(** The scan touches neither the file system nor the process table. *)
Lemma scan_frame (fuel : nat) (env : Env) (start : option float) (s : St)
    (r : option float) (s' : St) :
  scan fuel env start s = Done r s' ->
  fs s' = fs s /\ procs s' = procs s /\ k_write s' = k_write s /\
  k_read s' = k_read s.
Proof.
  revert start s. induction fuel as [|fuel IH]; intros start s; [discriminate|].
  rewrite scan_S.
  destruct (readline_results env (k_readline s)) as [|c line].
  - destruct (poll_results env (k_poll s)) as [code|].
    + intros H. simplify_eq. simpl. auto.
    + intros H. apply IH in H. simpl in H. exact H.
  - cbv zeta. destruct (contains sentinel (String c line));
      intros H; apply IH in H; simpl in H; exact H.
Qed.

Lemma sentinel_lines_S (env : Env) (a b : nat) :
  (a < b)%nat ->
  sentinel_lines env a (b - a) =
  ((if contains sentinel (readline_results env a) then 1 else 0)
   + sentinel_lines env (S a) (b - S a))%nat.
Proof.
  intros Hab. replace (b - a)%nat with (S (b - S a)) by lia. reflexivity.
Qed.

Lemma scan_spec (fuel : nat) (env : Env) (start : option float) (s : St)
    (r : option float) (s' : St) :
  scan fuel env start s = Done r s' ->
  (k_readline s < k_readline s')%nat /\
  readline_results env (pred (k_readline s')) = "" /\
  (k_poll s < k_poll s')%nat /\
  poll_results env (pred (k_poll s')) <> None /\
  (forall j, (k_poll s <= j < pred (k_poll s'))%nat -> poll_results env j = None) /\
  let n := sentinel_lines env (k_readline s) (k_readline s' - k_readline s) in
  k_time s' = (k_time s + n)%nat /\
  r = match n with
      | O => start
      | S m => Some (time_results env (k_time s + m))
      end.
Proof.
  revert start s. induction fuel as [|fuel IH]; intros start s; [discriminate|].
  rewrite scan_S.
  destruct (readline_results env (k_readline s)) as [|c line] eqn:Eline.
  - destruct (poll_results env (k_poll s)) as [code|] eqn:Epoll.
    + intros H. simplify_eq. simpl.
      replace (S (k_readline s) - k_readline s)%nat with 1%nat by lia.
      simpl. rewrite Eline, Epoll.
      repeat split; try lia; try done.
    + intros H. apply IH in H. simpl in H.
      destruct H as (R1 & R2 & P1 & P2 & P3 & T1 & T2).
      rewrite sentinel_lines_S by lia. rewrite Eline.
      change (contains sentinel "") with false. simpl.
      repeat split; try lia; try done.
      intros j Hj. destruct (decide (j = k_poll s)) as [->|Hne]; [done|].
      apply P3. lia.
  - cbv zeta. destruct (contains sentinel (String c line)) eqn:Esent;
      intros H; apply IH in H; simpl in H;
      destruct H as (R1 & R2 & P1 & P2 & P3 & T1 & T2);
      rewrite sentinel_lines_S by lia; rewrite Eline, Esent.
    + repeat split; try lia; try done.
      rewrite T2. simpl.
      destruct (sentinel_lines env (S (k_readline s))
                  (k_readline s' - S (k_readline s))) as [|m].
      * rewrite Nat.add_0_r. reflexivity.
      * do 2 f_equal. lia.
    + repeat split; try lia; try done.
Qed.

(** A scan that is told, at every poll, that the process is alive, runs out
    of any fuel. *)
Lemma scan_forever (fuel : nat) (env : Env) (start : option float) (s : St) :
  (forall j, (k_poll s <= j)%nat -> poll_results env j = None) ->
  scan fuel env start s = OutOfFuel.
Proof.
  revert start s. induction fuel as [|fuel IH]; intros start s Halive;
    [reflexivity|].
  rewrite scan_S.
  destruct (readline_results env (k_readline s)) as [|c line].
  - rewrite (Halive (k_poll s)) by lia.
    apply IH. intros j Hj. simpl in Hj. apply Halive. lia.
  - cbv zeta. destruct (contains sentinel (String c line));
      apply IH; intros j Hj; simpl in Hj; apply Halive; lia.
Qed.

----------------------------------------

WHAT YOU ARE ASKED TO DO:
Whenever a line of the listing above holds the word "process", copy that line.

SOLUTION:
(** The scan touches neither the file system nor the process table. *)
(** A scan that is told, at every poll, that the process is alive, runs out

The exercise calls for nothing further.